Louise Ansari, chief executive, Healthwatch England said: ‘Struggling to make a GP appointment is one of the top issues people share with Healthwatch. So people will welcome this focus on strengthening support to GP teams, so they can get the local advice, treatment, prescriptions and referrals they need.
‘As the NHS embarks on long-term reforms, its vital that short-term changes give people more choices over their care, more time to discuss their symptoms and lives in a safe space, and personalised support which works for them and their families.’
However, the announcement has angered pharmacy leaders.
Paul Rees, chief executive of the National Pharmacy Association (NPA), said it was ‘an outrage that GP’s have been offered their contract for the next financial year before pharmacies have even received an offer for the current year – nine months late’.

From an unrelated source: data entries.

Lemma add_callers_all l :
  (∀ e, e ∈ l → is_Some (F !! e.1)) →
  foldM add_callers (jobj (file_with (λ _, []))) l ⇓ jobj (file_with (callers_among l.*1)).
Proof using All.
  intros Hl. destruct (foldM_ind (λ dn j, j = jobj (file_with (callers_among dn.*1)))
    add_callers l (jobj (file_with (λ _, [])))) as (j & Hj & ->); [done| |done].
  intros dn [a v] rest j -> ->. destruct (Hl (a, v)) as [f Hf]; [set_solver|].
  unfold add_callers. cbn [fst] in *. eexists. split.
  { erewrite jindex_obj by (by rewrite file_with_lookup, Hf). rewrite bind_ret. unfold with_callers.
    erewrite jindex_obj by (rewrite lookup_insert_ne by done; by apply (Hcs _ _ Hf)).
    rewrite bind_ret. erewrite jelems_arr by apply jview_jmk. apply add_caller_all; [done|].
    intros c Hc. by eapply Hclosed. }
  apply file_with_ext. intros k. unfold callers_among. rewrite fmap_app, filter_app. cbn.
  case_decide; [done|by rewrite app_nil_r].
Qed.
End callers.

(** ** Whole files *)

(** Every entry of an object replaced by a value that depends on its key. *)
Definition rekey (g : string → json) (M : gmap string json) : gmap string json :=
  map_imap (λ k _, Some (g k)) M.

Lemma rekey_lookup g M k : rekey g M !! k = (λ _, g k) <$> M !! k.
Proof. unfold rekey. rewrite map_lookup_imap. by destruct (M !! k). Qed.

Lemma rekey_Some g M k v : rekey g M !! k = Some v → v = g k ∧ is_Some (M !! k).
Proof. rewrite rekey_lookup. intros (w & Hw & Hv)%fmap_Some. split; [done|by exists w]. Qed.

Lemma foldM_jupdate (f : json → outcome json) (g : string → json) M :
  (∀ k v, M !! k = Some v → f v ⇓ g k) →
  foldM (λ j e, jupdate j e.1 f) (jobj M) (ordered_iter M) ⇓ jobj (rekey g M).
Proof.
  intros Hf. destruct (foldM_ind (λ dn j, ∃ M', j = jobj M' ∧
      ∀ k, M' !! k = if decide (k ∈ dn.*1) then (λ _, g k) <$> M !! k else M !! k)
    (λ j e, jupdate j e.1 f) (ordered_iter M) (jobj M)) as (j & -> & M' & -> & HM').
  - exists M. split; [done|]. intros k. by rewrite decide_False by apply not_elem_of_nil.
  - intros dn [k v] rest j Hl (M' & -> & HM').
    assert (M !! k = Some v) as Hk by (apply elem_of_ordered_iter; rewrite Hl; set_solver).
    assert (k ∉ dn.*1) as Hno.
    { pose proof (ordered_iter_NoDup_fst M) as Hnd. rewrite Hl, fmap_app in Hnd.
      apply NoDup_app in Hnd as (_ & Hnd & _). intros ?. apply (Hnd k); [done|set_solver]. }
    cbn [fst]. erewrite jupdate_obj; [|rewrite HM'; by rewrite decide_False by done|by apply Hf].
    eexists. split; [done|]. eexists. split; [done|]. intros k'. rewrite lookup_insert, HM', fmap_app.
    case_decide as Heq; [subst k'; rewrite decide_True by set_solver; by rewrite Hk|].
    destruct (decide (k' ∈ dn.*1)); [rewrite decide_True by set_solver; done|].
    rewrite decide_False; [done|]. cbn. set_solver.
  - apply (f_equal Ret), (f_equal jmk), (f_equal VObj), map_eq. intros k. rewrite HM', rekey_lookup.
    case_decide as Hin; [done|]. destruct (M !! k) as [v|] eqn:Hk; [|done]. destruct Hin.
    apply list_elem_of_fmap. exists (k, v). split; [done|]. by apply elem_of_ordered_iter.
Qed.

Lemma foldM_jbuild (f : string → json → outcome json) (g : string → json) M :
  (∀ k v, M !! k = Some v → f k v ⇓ g k) →
  foldM (λ j '(k, v), w ← f k v; jset j k w) (jobj ∅) (ordered_iter M) ⇓ jobj (rekey g M).
Proof.
  intros Hf. destruct (foldM_ind (λ dn j, ∃ M', j = jobj M' ∧
      ∀ k w, M' !! k = Some w ↔ w = g k ∧ k ∈ dn.*1)
    (λ j '(k, v), w ← f k v; jset j k w) (ordered_iter M) (jobj ∅)) as (j & -> & M' & -> & HM').
  - exists ∅. split; [done|]. intros k w. rewrite lookup_empty. set_solver.
  - intros dn [k v] rest j Hl (M' & -> & HM').
    assert (M !! k = Some v) as Hk by (apply elem_of_ordered_iter; rewrite Hl; set_solver).
    rewrite (Hf _ _ Hk), bind_ret, jset_obj. eexists. split; [done|]. eexists. split; [done|].
    intros k' w. rewrite lookup_insert_Some, HM', fmap_app, elem_of_app. cbn.
    rewrite list_elem_of_singleton. destruct (decide (k = k')) as [->|]; naive_solver.
  - apply (f_equal Ret), (f_equal jmk), (f_equal VObj), map_eq. intros k. apply option_eq. intros w.
    rewrite HM', rekey_lookup, list_elem_of_fmap. split.
    + intros [-> ([k' v] & -> & Hv%elem_of_ordered_iter)]. simpl. by rewrite Hv.
    + intros (v & Hv & <-)%fmap_Some. split; [done|]. exists (k, v).
      split; [done|by apply elem_of_ordered_iter].
Qed.

(** The override lists, as the conversion finds them. *)
Definition list_field (m : gmap string json) (k : string) : list json :=
  match m !! k with Some a => match jview a with VArr l => l | _ => [] end | None => [] end.

Lemma list_field_arr m k l : m !! k = Some (jarr l) → list_field m k = l.
Proof. intros Hk. unfold list_field. by rewrite Hk, jview_jmk. Qed.

Definition ov_of MM : list json * list json :=
  match MM !! "overrideMD" with
  | Some Ov => match jview Ov with
              | VObj m => (list_field m "overrides", list_field m "overriddenBy")
              | _ => ([], [])
              end
  | None => ([], [])
  end.

Lemma ov_of_lists MM : meta_shape MM → ov_lists MM (ov_of MM).1 (ov_of MM).2.
Proof.
  intros Hms. unfold ov_of, ov_lists. destruct (MM !! "overrideMD") as [O|] eqn:HO; [left|by right].
  destruct (ms_override _ Hms O HO) as (o & b & ->). unfold jfields at 3 4. rewrite !jview_jmk.
  cbn [fst snd]. rewrite (list_field_arr _ "overrides" o), (list_field_arr _ "overriddenBy" b) by done.
  done.
Qed.

Section files.
Context (M : gmap string json) (N : string → CgNode) (C MM : string → gmap string json).

(** The nodes of a file of format 4, under their names. *)
Definition v4_file : Prop := ∀ s v, M !! s = Some v →
  v = jnode (N s) (jobj (C s)) (jobj (MM s)) ∧ functionName (N s) = s ∧ meta_shape (MM s) ∧
  ∀ t, is_Some (C s !! t) → is_Some (M !! t).

Context (HM : v4_file).

Definition lowered_at (s : string) : json :=
  lowered (N s) (C s) (MM s) (ov_of (MM s)).1 (ov_of (MM s)).2.

Definition lowered_fields (s : string) : gmap string json :=
  match jview (lowered_at s) with VObj f => f | _ => ∅ end.

Definition callee_names (s : string) : list string := (ordered_iter (C s)).*1.

Lemma lowered_fields_ok s :
  lowered_at s = jobj (lowered_fields s) ∧ lists_callees (lowered_fields s) (callee_names s) ∧
  with_callers (lowered_fields s) [] = lowered_at s.
Proof.
  unfold lowered_fields, lowered_at, lowered, jnode2, jfields, lists_callees, with_callers.
  rewrite jview_jmk. split_and!; [done| |].
  - unfold callee_names. by rewrite <- list_fmap_compose.
  - by rewrite insert_id.
Qed.

Definition lowered_file : gmap string (gmap string json) :=
  map_imap (λ s _, Some (lowered_fields s)) M.

Lemma lowered_file_lookup s : lowered_file !! s = (λ _, lowered_fields s) <$> M !! s.
Proof. unfold lowered_file. rewrite map_lookup_imap. by destruct (M !! s). Qed.

(** The names of the functions that call [t], in the order of the file. *)
Definition callers_of (t : string) : list string :=
  filter (λ s, is_Some (C s !! t)) (ordered_iter M).*1.

Lemma callers_of_among (l : list string) t :
  filter (λ s, t ∈ callee_names s) l = filter (λ s, is_Some (C s !! t)) l.
Proof.
  apply filter_iff_in. intros s _. unfold callee_names. rewrite list_elem_of_fmap. split.
  - intros ([t' w] & -> & Hw%elem_of_ordered_iter). by exists w.
  - intros [w Hw]. exists (t, w). split; [done|]. by apply elem_of_ordered_iter.
Qed.

Lemma first_passes :
  (jNodes ← foldM (λ jNodes e, jupdate jNodes e.1 downgrade_node) (jobj M) (ordered_iter M);
   foldM add_callers jNodes (jitems jNodes)) ⇓
  jobj (rekey (λ s, with_callers (lowered_fields s) (callers_of s)) M).
Proof using All.
  erewrite (foldM_jupdate _ lowered_at).
  2: { intros s v Hv. destruct (HM s v Hv) as (-> & _ & Hms & _).
       unfold lowered_at. rewrite (downgrade_node_ok (N s) (C s) (MM s) _ _ Hms (ov_of_lists _ Hms)).
       reflexivity. }
  rewrite bind_ret, jitems_jobj.
  assert (rekey lowered_at M = file_with lowered_file (λ _, [])) as Heq.
  { apply map_eq. intros s. rewrite rekey_lookup, file_with_lookup, lowered_file_lookup.
    destruct (M !! s); [|done]. cbn. by rewrite (proj2 (proj2 (lowered_fields_ok s))). }
  assert ((ordered_iter (rekey lowered_at M)).*1 = (ordered_iter M).*1) as Hkeys.
  { apply ordered_keys_dom. intros s. rewrite rekey_lookup. apply fmap_is_Some. }
  rewrite Heq in Hkeys |- *. rewrite (add_callers_all lowered_file callee_names).
  - rewrite Hkeys. apply (f_equal Ret), (f_equal jmk), (f_equal VObj), map_eq. intros s.
    rewrite file_with_lookup, lowered_file_lookup, rekey_lookup. destruct (M !! s); [|done].
    cbn. unfold callers_among, callers_of. by rewrite callers_of_among.
  - intros a f. rewrite lowered_file_lookup. intros (v & _ & Hf)%fmap_Some. cbn in Hf. subst f.
    exact (proj1 (proj2 (lowered_fields_ok a))).
  - intros a f c. rewrite !lowered_file_lookup, fmap_is_Some. intros (v & Hv & _)%fmap_Some Hc.
    destruct (HM a v Hv) as (_ & _ & _ & Hcl). apply Hcl. unfold callee_names in Hc.
    apply list_elem_of_fmap in Hc as ([t w] & -> & Hw%elem_of_ordered_iter). by exists w.
  - intros a. apply ordered_iter_NoDup_fst.
  - intros [s w] Hs%elem_of_ordered_iter. rewrite file_with_lookup in Hs. cbn [fst].
    by destruct (lowered_file !! s).
Qed.

(** The value of [callers] in the file. *)
Definition callers_json (sorted : bool) (s : string) : list json :=
  let l := (λ c, jstr c) <$> callers_of s in if sorted then jsort l else l.

Definition file2_node (sorted : bool) (s : string) : json :=
  jobj (<["callers" := jarr (callers_json sorted s)]> (lowered_fields s)).

Lemma downgrade_file g sorted :
  downgradeV4FormatToV2Format (jobj (<["meta" := g]> {["nodes" := jobj M]})) sorted ⇓
    jobj (rekey (file2_node sorted) M).
Proof using All.
  unfold downgradeV4FormatToV2Format. rewrite jerase_obj, bind_ret.
  rewrite (jindex_obj _ "nodes" (jobj M)), bind_ret, jitems_jobj by done.
  pose proof first_passes as Hfp. apply bind_ret_inv in Hfp as (j1 & H1 & H2).
  rewrite H1, bind_ret, H2, bind_ret. destruct sorted; [|done]. rewrite jitems_jobj.
  unfold sort_callers. erewrite (foldM_jupdate _ (file2_node true)).
  - apply (f_equal Ret), (f_equal jmk), (f_equal VObj), map_eq. intros s.
    rewrite !rekey_lookup. by destruct (M !! s).
  - intros s v. intros [-> _]%rekey_Some. unfold with_callers.
    erewrite jupdate_obj; [|apply lookup_insert_eq|by rewrite jview_jmk].
    by rewrite insert_insert_eq.
Qed.

(** What the nodes of the file are after they were lowered and lifted. *)
Definition lifted_node (s : string) : json :=
  jnode (setOrigin (v2_origin (origin (N s))) (N s)) (jobj ((λ _, jnull) <$> C s))
    (meta_or_null (v2_meta (origin (N s)) (MM s))).

Lemma upgrade_file sorted :
  upgradeV2FormatToV4Format (jobj (rekey (file2_node sorted) M)) ⇓
    jobj (<["meta" := jobj ∅]> (<["nodes" := jobj (rekey lifted_node M)]>
      ((λ _, jnull) <$> rekey (file2_node sorted) M))).
Proof using All.
  unfold upgradeV2FormatToV4Format. rewrite jitems_jobj.
  rewrite (foldM_jbuild upgrade_node lifted_node).
  - rewrite bind_ret. unfold moved_out. rewrite jview_jmk, jset_obj, bind_ret, jset_obj.
    apply (f_equal Ret), (f_equal jmk), (f_equal VObj). f_equal. f_equal. f_equal. f_equal.
    apply map_eq. intros s. rewrite !rekey_lookup. by destruct (M !! s).
  - intros s v [-> [w Hw]]%rekey_Some. destruct (HM s w Hw) as (_ & Hname & Hms & _).
    destruct (lowered_fields_ok s) as (Heq & _ & _). unfold file2_node, lifted_node.
    pose proof (ov_of_lists (MM s) Hms) as Hov.
    pose proof (lift_lowered (N s) (C s) (MM s) _ _ (jarr (callers_json sorted s)) Hms Hov) as Hup.
    rewrite Hname in Hup. fold (lowered_at s) in Hup. by rewrite Heq, jset_obj, bind_ret in Hup.
Qed.
End files.

(** In a file lowered to format 2, [callees] and [callers] mirror each
    other: every node lists exactly the callees it had, and [callers] of a node
    are, each once, the nodes that have it as a callee. *)
Theorem downgrade_mirrors_callers (M : gmap string json) N C (MM : string → gmap string json) g sorted :
  v4_file M N C MM →
  ∃ F, downgradeV4FormatToV2Format (jobj (<["meta" := g]> {["nodes" := jobj M]})) sorted ⇓ jobj F ∧
    (∀ s, is_Some (F !! s) ↔ is_Some (M !! s)) ∧
    ∀ s v, F !! s = Some v → ∃ callers,
      jat v "callees" ⇓ jarr ((λ e : string * json, jstr e.1) <$> ordered_iter (C s)) ∧
      jat v "callers" ⇓ jarr callers ∧ NoDup callers ∧
      ∀ c, c ∈ callers ↔ ∃ a, c = jstr a ∧ is_Some (M !! a) ∧ is_Some (C a !! s).
Proof.
  intros HM. eexists. split; [by apply (downgrade_file M N C MM HM)|]. split.
  - intros s. rewrite rekey_lookup. apply fmap_is_Some.
  - intros s v [-> _]%rekey_Some. exists (callers_json M C sorted s). unfold file2_node.
    destruct (lowered_fields_ok N C MM s) as (_ & Hc & _). unfold lists_callees, callee_names in Hc.
    rewrite <- list_fmap_compose in Hc.
    assert (callers_json M C sorted s ≡ₚ (λ c, jstr c) <$> callers_of M C s) as Hperm.
    { unfold callers_json. destruct sorted; [apply jsort_perm|done]. }
    split_and!.
    + apply jat_obj. by rewrite lookup_insert_ne.
    + apply jat_obj, lookup_insert_eq.
    + rewrite Hperm. apply NoDup_fmap_2_strong.
      * intros x y _ _ Heq%jmk_inj. by injection Heq.
      * apply NoDup_filter, ordered_iter_NoDup_fst.
    + intros c. rewrite Hperm, list_elem_of_fmap. unfold callers_of.
      setoid_rewrite list_elem_of_filter. setoid_rewrite list_elem_of_fmap. split.
      * intros (a & -> & Ha & [a' v] & -> & Hv%elem_of_ordered_iter). exists a'. eauto.
      * intros (a & -> & [v Hv] & Ha). exists a. split_and!; [done|done|]. exists (a, v).
        split; [done|by apply elem_of_ordered_iter].
Qed.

‘There is huge strength of feeling among our members about their current financial position and this does nothing to reduce the chance of pharmacies being forced to take collective action to protect their services for patients,’ he said.
‘The seemingly endless delays to this year’s contract negotiations only reinforces the belief that there is a lack of respect for pharmacies within government and leaves hardworking pharmacies abandoned in the dark, causing them stress and uncertainty about their future.
‘Uncertainty about funding is preventing pharmacies from investing in better services and reform – instead making them take on debts or question whether they can continue at all.
‘The government must get around the table as soon as is possible to end the crippling uncertainty and offer reassurance and security to pharmacies so they can serve their communities with confidence,’ he added.